Goal of the exercise: Out of the material that follows, write out exactly the lines from the line with "destruct (if negb" to the line with "assert (Hnone : ∀", both ends included, and no others.

*** Opening of Task data ***

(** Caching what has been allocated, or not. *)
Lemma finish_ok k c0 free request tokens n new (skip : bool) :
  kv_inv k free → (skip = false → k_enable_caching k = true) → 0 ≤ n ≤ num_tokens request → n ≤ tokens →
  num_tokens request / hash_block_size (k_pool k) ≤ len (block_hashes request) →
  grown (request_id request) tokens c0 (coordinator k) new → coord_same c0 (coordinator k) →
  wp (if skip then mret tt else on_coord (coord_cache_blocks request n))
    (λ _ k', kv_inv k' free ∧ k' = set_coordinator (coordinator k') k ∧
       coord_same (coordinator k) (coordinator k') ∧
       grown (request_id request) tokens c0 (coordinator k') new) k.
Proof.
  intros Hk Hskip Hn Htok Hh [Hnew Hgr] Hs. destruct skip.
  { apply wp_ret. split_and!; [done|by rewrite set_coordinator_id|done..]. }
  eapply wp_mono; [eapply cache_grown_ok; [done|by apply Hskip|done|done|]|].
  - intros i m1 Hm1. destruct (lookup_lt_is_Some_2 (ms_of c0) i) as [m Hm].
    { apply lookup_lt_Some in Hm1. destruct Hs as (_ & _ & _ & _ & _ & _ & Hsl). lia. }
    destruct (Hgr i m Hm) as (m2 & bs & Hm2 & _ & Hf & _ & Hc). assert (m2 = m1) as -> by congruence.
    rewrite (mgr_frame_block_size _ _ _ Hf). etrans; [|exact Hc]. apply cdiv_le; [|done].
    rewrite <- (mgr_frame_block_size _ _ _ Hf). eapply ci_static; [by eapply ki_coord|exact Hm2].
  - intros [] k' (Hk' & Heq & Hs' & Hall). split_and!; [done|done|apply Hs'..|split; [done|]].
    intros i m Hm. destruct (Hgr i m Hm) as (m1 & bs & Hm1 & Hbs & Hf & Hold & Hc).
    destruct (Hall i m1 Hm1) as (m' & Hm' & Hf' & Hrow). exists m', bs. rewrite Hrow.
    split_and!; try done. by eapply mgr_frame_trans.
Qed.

*** Close of Task data ***
*** Opening of Task data ***

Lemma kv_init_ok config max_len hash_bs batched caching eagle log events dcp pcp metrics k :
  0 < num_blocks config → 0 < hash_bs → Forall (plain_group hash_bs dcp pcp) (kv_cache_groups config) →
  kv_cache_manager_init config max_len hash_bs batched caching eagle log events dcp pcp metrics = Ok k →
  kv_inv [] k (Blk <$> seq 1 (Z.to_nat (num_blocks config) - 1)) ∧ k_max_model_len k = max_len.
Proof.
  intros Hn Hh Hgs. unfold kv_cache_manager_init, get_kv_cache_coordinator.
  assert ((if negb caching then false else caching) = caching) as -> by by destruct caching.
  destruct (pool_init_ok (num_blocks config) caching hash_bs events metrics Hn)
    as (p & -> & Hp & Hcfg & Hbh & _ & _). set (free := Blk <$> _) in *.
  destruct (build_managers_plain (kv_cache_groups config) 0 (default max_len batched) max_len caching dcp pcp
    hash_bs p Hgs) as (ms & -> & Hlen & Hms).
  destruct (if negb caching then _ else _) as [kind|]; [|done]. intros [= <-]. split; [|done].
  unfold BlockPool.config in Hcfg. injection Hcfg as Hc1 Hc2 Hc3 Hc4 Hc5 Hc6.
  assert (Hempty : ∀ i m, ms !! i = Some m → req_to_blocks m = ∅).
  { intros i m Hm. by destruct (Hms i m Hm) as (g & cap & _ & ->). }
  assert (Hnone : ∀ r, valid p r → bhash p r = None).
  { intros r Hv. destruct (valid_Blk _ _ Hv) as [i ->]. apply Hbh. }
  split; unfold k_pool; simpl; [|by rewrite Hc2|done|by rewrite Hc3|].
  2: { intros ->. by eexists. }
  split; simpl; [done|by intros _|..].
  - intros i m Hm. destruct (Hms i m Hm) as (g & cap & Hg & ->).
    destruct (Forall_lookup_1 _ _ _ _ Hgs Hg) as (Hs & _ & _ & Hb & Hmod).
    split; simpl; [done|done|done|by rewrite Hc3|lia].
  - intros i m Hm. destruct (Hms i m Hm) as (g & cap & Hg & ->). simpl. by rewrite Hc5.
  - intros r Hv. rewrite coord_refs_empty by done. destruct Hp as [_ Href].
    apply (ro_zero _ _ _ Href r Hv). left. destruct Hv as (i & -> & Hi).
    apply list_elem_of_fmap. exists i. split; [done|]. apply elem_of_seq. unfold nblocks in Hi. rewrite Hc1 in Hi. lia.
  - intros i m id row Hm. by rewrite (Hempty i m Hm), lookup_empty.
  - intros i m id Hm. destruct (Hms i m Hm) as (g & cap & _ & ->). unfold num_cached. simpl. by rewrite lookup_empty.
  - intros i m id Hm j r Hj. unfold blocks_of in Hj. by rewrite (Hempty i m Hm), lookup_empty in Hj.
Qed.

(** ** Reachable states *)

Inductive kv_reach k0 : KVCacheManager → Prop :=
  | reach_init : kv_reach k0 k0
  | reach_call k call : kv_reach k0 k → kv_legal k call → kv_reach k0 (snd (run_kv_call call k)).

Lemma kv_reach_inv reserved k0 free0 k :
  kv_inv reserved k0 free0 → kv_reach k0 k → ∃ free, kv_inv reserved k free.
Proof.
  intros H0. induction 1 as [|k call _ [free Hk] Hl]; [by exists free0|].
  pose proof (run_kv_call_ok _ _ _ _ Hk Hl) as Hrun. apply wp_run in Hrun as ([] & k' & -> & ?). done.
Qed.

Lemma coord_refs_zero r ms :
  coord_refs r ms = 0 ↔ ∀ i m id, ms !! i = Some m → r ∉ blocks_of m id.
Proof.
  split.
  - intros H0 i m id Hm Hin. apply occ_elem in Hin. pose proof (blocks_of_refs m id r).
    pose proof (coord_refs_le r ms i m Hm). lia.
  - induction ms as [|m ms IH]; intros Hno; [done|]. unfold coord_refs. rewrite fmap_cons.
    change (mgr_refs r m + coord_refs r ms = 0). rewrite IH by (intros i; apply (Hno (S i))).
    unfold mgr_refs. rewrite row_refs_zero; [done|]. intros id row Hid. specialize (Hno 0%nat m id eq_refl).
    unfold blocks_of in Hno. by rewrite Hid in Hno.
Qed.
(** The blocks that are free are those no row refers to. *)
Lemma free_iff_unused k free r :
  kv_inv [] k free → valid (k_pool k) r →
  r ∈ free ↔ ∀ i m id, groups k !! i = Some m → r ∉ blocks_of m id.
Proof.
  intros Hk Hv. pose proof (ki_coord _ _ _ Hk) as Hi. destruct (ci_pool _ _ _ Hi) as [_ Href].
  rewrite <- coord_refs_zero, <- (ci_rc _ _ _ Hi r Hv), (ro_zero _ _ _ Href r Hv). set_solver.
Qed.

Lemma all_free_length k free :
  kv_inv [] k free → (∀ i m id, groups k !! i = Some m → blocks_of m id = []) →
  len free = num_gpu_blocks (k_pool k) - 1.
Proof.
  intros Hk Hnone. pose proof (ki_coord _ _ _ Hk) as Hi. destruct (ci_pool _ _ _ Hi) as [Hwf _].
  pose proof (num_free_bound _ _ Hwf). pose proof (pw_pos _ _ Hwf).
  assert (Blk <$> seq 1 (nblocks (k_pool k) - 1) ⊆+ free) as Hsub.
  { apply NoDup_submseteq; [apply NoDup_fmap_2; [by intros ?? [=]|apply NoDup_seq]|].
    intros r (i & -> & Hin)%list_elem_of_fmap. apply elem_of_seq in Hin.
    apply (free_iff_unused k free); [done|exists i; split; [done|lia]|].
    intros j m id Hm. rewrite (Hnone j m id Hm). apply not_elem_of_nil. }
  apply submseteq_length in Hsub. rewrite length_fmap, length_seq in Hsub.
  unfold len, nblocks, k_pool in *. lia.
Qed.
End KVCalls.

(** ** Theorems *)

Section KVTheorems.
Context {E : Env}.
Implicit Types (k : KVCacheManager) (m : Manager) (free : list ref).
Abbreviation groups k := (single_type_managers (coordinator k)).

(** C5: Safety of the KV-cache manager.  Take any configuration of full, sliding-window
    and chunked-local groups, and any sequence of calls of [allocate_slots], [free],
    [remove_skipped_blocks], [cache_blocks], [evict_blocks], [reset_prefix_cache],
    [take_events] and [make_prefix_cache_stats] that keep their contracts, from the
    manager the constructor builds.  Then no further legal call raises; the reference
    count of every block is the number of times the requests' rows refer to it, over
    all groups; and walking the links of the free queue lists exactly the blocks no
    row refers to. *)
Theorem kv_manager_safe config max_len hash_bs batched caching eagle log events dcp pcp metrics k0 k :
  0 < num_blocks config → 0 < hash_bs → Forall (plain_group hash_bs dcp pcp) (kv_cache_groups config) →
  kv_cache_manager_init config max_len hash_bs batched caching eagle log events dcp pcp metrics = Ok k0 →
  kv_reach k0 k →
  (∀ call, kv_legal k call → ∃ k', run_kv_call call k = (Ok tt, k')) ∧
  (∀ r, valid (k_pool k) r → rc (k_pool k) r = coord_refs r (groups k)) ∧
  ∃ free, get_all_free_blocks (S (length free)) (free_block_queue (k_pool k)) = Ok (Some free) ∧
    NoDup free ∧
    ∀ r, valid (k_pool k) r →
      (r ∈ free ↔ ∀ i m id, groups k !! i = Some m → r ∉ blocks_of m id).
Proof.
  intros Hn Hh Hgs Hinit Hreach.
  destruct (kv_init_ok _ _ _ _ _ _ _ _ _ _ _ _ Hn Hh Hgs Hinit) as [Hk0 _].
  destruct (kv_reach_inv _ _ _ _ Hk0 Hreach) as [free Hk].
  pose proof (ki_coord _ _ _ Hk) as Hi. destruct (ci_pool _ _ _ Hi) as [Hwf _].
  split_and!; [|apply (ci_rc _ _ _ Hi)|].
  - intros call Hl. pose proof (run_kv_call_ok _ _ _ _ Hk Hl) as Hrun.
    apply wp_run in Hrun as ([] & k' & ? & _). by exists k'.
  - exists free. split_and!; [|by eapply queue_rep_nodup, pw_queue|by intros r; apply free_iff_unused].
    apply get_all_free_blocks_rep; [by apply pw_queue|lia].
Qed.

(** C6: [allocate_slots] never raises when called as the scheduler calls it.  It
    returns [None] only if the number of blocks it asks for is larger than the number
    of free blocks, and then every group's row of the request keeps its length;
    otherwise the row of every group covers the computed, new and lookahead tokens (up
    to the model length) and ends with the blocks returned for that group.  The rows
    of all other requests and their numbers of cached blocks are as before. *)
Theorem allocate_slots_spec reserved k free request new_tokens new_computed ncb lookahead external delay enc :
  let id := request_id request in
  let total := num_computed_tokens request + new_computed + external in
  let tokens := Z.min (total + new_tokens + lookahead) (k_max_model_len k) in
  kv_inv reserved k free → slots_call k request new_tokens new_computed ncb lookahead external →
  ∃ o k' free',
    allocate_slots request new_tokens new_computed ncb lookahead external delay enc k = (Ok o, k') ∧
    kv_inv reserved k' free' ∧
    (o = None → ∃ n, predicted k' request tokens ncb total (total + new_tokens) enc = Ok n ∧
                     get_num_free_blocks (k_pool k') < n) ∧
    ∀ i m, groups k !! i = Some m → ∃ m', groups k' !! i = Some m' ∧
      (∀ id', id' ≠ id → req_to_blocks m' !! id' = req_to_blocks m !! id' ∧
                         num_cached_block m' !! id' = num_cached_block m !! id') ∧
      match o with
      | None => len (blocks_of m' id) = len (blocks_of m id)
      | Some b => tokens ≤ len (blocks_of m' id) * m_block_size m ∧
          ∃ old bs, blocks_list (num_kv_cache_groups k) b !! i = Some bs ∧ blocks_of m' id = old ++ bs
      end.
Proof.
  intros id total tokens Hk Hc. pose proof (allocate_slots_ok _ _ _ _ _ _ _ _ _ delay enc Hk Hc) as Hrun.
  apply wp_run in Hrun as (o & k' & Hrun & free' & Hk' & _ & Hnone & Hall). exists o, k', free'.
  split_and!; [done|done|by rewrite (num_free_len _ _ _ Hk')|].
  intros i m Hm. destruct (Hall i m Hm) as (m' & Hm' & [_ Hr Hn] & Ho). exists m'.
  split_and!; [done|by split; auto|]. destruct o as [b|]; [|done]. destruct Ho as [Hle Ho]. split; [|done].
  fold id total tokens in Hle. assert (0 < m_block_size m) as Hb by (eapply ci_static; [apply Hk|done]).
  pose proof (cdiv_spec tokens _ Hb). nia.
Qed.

*** Close of Task data ***

Answer space:
  destruct (if negb caching then _ else _) as [kind|]; [|done]. intros [= <-]. split; [|done].
  unfold BlockPool.config in Hcfg. injection Hcfg as Hc1 Hc2 Hc3 Hc4 Hc5 Hc6.
  assert (Hempty : ∀ i m, ms !! i = Some m → req_to_blocks m = ∅).
  { intros i m Hm. by destruct (Hms i m Hm) as (g & cap & _ & ->). }
  assert (Hnone : ∀ r, valid p r → bhash p r = None).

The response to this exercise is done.